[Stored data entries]
- - - - -

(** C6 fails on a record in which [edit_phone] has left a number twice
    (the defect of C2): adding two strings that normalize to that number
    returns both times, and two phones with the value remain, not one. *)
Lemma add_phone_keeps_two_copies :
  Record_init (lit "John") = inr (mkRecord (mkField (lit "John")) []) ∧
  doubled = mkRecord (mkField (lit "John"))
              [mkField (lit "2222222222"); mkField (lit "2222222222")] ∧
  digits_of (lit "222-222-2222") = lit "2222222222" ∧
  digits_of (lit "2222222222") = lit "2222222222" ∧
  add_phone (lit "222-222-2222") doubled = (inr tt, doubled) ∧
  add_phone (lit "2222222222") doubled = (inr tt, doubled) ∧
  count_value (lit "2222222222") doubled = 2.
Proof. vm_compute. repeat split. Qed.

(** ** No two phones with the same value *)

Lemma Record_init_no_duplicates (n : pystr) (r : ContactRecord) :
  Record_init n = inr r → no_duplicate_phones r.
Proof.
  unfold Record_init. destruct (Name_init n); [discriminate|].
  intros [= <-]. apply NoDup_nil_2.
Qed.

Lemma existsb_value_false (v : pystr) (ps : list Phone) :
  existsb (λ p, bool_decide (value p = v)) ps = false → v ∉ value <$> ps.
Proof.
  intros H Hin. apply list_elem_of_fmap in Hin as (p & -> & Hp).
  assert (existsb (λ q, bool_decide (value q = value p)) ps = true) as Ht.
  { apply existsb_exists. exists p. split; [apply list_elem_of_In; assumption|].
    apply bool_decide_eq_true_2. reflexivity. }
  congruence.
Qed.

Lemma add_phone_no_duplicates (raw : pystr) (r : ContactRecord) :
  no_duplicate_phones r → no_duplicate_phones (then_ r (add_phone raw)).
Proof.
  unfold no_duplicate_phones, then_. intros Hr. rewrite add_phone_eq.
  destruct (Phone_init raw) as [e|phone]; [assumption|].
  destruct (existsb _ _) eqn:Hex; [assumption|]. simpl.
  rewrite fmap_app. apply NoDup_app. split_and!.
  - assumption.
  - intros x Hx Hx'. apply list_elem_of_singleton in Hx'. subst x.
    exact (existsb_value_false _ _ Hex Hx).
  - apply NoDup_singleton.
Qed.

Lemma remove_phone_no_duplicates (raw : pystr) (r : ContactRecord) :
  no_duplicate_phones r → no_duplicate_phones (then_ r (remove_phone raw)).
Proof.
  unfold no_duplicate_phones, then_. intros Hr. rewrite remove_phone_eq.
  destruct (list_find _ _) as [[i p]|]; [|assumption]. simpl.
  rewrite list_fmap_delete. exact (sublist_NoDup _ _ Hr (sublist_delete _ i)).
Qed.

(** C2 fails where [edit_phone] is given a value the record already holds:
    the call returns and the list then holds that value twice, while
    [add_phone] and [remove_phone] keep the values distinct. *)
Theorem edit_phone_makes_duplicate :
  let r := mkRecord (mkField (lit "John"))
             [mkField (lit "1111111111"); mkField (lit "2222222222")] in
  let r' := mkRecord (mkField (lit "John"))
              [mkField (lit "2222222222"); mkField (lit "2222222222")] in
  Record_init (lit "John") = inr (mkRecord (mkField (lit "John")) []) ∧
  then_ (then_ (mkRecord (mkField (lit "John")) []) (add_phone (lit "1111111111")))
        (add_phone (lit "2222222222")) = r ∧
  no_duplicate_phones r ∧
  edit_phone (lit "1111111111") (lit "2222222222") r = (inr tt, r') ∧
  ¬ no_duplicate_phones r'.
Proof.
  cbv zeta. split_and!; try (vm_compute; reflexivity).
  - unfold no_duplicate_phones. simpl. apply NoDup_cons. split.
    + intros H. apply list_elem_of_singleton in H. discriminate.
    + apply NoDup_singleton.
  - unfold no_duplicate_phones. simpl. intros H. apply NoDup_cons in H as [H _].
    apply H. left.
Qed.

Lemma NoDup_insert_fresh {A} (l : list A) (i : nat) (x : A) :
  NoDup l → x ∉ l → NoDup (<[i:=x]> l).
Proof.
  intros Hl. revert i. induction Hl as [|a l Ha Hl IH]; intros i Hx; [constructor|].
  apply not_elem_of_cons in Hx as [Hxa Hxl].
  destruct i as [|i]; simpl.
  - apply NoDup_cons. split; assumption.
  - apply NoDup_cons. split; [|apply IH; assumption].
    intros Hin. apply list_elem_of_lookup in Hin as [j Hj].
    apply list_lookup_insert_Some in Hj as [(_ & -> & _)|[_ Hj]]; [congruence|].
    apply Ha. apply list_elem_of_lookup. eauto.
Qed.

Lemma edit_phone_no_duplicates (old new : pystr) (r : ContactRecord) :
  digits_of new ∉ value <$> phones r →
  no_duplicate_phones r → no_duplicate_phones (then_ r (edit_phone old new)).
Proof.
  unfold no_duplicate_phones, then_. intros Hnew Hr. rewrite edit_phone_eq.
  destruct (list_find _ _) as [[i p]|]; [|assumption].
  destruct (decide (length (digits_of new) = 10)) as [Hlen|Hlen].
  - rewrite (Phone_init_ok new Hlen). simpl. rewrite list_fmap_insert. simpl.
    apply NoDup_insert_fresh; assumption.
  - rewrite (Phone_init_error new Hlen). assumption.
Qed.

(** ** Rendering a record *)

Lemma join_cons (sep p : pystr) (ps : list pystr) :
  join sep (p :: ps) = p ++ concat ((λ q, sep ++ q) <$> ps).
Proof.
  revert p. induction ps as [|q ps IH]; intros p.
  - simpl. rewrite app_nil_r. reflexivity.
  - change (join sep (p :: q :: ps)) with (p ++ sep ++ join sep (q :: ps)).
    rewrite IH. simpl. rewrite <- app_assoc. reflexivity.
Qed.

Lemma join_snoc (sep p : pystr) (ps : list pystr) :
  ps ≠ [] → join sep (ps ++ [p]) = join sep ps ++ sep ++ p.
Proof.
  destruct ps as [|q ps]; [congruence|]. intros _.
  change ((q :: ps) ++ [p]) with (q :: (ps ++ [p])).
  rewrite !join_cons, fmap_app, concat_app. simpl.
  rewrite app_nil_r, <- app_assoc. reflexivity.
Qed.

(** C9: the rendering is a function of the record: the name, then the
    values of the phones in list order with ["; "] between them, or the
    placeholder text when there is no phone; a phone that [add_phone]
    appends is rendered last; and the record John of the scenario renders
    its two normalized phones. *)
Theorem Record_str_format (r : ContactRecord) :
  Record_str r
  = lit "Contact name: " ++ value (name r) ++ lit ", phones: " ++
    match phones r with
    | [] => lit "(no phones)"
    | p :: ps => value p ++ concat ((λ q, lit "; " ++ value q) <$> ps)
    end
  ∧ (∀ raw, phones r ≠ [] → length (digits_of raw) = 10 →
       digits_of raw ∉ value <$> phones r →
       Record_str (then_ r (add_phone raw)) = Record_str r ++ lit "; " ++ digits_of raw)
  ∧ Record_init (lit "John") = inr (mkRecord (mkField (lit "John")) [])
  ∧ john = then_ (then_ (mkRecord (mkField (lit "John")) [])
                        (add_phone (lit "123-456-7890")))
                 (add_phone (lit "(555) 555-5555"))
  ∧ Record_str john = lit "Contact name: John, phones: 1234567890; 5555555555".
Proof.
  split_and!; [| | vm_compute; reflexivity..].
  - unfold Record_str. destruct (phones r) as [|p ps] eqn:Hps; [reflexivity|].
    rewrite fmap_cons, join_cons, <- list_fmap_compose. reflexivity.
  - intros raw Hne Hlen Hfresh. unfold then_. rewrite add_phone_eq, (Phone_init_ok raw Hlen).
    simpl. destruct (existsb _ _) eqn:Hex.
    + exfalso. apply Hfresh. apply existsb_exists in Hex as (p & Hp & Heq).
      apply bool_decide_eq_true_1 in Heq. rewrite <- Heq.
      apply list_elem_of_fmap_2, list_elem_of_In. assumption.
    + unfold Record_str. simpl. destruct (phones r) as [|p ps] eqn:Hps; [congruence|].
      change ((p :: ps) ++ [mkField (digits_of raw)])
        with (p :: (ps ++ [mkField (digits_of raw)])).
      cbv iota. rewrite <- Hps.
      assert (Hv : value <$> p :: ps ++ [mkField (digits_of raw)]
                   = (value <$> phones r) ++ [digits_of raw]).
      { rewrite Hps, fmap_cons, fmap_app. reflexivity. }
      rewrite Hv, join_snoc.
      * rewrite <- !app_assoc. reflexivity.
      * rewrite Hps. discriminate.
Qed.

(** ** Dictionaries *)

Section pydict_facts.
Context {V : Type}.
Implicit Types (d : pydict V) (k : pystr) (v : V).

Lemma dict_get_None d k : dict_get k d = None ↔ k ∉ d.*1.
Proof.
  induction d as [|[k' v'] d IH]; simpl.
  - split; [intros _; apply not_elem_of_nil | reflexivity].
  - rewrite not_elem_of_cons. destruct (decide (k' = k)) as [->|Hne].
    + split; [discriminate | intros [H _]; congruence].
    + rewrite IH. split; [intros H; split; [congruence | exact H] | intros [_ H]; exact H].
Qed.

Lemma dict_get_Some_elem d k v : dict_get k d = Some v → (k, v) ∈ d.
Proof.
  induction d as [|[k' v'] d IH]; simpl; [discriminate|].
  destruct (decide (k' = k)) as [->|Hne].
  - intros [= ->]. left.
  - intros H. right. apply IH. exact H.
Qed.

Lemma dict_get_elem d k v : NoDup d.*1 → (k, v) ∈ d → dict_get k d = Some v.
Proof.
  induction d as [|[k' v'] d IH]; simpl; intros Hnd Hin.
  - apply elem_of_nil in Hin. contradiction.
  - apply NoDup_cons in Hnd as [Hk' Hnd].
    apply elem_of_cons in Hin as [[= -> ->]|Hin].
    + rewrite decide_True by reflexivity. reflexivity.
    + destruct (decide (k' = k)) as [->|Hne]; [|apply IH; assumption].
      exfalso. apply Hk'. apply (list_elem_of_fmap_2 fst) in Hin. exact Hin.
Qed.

- - - - -

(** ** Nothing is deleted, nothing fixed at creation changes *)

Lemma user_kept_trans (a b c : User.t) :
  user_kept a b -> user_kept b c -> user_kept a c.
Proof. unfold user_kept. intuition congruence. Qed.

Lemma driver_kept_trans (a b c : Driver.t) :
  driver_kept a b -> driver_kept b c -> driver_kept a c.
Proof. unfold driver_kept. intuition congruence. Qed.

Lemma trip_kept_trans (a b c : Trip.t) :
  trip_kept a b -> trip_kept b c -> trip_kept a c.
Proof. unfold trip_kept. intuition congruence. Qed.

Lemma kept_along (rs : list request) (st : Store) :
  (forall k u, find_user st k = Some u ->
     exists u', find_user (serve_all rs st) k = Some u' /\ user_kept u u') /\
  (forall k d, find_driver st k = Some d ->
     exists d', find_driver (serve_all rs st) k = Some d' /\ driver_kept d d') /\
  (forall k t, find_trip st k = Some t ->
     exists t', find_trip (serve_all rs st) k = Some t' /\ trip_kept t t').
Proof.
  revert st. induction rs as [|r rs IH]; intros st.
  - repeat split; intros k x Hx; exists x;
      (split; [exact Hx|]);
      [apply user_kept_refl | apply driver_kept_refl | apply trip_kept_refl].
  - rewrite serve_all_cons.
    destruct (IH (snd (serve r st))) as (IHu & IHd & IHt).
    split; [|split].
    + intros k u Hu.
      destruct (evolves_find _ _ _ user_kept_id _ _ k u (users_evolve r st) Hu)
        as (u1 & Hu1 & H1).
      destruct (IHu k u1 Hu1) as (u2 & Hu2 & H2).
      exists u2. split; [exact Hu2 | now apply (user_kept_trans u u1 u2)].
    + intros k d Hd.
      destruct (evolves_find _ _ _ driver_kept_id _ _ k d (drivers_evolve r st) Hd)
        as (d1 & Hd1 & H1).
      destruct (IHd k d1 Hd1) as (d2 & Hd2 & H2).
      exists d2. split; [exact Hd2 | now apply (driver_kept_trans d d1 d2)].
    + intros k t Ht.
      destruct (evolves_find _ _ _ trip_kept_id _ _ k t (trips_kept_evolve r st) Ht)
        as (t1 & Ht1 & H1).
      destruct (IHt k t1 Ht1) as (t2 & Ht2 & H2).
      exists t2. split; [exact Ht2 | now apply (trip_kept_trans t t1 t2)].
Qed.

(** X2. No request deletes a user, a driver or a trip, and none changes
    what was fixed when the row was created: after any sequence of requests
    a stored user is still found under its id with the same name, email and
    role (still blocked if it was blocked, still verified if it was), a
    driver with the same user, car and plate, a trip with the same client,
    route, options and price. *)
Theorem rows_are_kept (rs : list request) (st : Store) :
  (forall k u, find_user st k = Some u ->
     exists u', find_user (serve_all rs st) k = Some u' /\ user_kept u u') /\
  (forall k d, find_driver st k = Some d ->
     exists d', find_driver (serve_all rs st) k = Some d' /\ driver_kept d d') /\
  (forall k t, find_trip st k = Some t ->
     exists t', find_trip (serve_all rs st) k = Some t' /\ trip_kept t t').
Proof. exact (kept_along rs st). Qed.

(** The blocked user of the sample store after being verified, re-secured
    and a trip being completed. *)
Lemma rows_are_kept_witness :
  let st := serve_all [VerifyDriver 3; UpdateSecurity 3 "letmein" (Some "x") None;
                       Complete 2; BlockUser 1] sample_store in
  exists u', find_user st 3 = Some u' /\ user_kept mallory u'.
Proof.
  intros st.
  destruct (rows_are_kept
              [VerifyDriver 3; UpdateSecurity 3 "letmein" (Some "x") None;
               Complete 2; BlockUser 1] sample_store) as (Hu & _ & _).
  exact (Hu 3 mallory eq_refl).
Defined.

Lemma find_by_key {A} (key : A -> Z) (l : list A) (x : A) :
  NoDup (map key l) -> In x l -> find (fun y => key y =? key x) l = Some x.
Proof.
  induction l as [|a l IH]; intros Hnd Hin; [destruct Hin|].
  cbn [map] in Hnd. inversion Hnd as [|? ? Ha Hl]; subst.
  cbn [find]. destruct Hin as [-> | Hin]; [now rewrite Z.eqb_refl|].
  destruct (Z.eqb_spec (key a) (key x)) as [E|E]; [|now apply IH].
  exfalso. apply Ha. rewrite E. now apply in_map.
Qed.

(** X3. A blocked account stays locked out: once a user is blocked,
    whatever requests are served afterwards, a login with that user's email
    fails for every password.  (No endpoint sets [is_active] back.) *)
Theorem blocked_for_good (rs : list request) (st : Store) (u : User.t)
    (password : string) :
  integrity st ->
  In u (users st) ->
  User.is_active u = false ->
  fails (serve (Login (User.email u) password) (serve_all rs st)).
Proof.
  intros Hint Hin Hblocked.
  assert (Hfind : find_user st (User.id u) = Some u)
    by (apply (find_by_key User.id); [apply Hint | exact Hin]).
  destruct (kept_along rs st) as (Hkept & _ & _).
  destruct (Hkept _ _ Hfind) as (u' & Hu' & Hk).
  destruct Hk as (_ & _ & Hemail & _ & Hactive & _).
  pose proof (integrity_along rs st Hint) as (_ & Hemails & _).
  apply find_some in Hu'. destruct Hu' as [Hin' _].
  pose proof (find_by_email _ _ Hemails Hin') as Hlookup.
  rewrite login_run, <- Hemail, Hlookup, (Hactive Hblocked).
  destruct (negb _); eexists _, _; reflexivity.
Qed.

- - - - -

From the records above, retype only the lines starting at the line that contains "Lemma user_kept_trans (a" and ending at the line that contains "intros k t Ht.", both included.

Solution to the problem:
Lemma user_kept_trans (a b c : User.t) :
  user_kept a b -> user_kept b c -> user_kept a c.
Proof. unfold user_kept. intuition congruence. Qed.

Lemma driver_kept_trans (a b c : Driver.t) :
  driver_kept a b -> driver_kept b c -> driver_kept a c.
Proof. unfold driver_kept. intuition congruence. Qed.

Lemma trip_kept_trans (a b c : Trip.t) :
  trip_kept a b -> trip_kept b c -> trip_kept a c.
Proof. unfold trip_kept. intuition congruence. Qed.

Lemma kept_along (rs : list request) (st : Store) :
  (forall k u, find_user st k = Some u ->
     exists u', find_user (serve_all rs st) k = Some u' /\ user_kept u u') /\
  (forall k d, find_driver st k = Some d ->
     exists d', find_driver (serve_all rs st) k = Some d' /\ driver_kept d d') /\
  (forall k t, find_trip st k = Some t ->
     exists t', find_trip (serve_all rs st) k = Some t' /\ trip_kept t t').
Proof.
  revert st. induction rs as [|r rs IH]; intros st.
  - repeat split; intros k x Hx; exists x;
      (split; [exact Hx|]);
      [apply user_kept_refl | apply driver_kept_refl | apply trip_kept_refl].
  - rewrite serve_all_cons.
    destruct (IH (snd (serve r st))) as (IHu & IHd & IHt).
    split; [|split].
    + intros k u Hu.
      destruct (evolves_find _ _ _ user_kept_id _ _ k u (users_evolve r st) Hu)
        as (u1 & Hu1 & H1).
      destruct (IHu k u1 Hu1) as (u2 & Hu2 & H2).
      exists u2. split; [exact Hu2 | now apply (user_kept_trans u u1 u2)].
    + intros k d Hd.
      destruct (evolves_find _ _ _ driver_kept_id _ _ k d (drivers_evolve r st) Hd)
        as (d1 & Hd1 & H1).
      destruct (IHd k d1 Hd1) as (d2 & Hd2 & H2).
      exists d2. split; [exact Hd2 | now apply (driver_kept_trans d d1 d2)].
    + intros k t Ht.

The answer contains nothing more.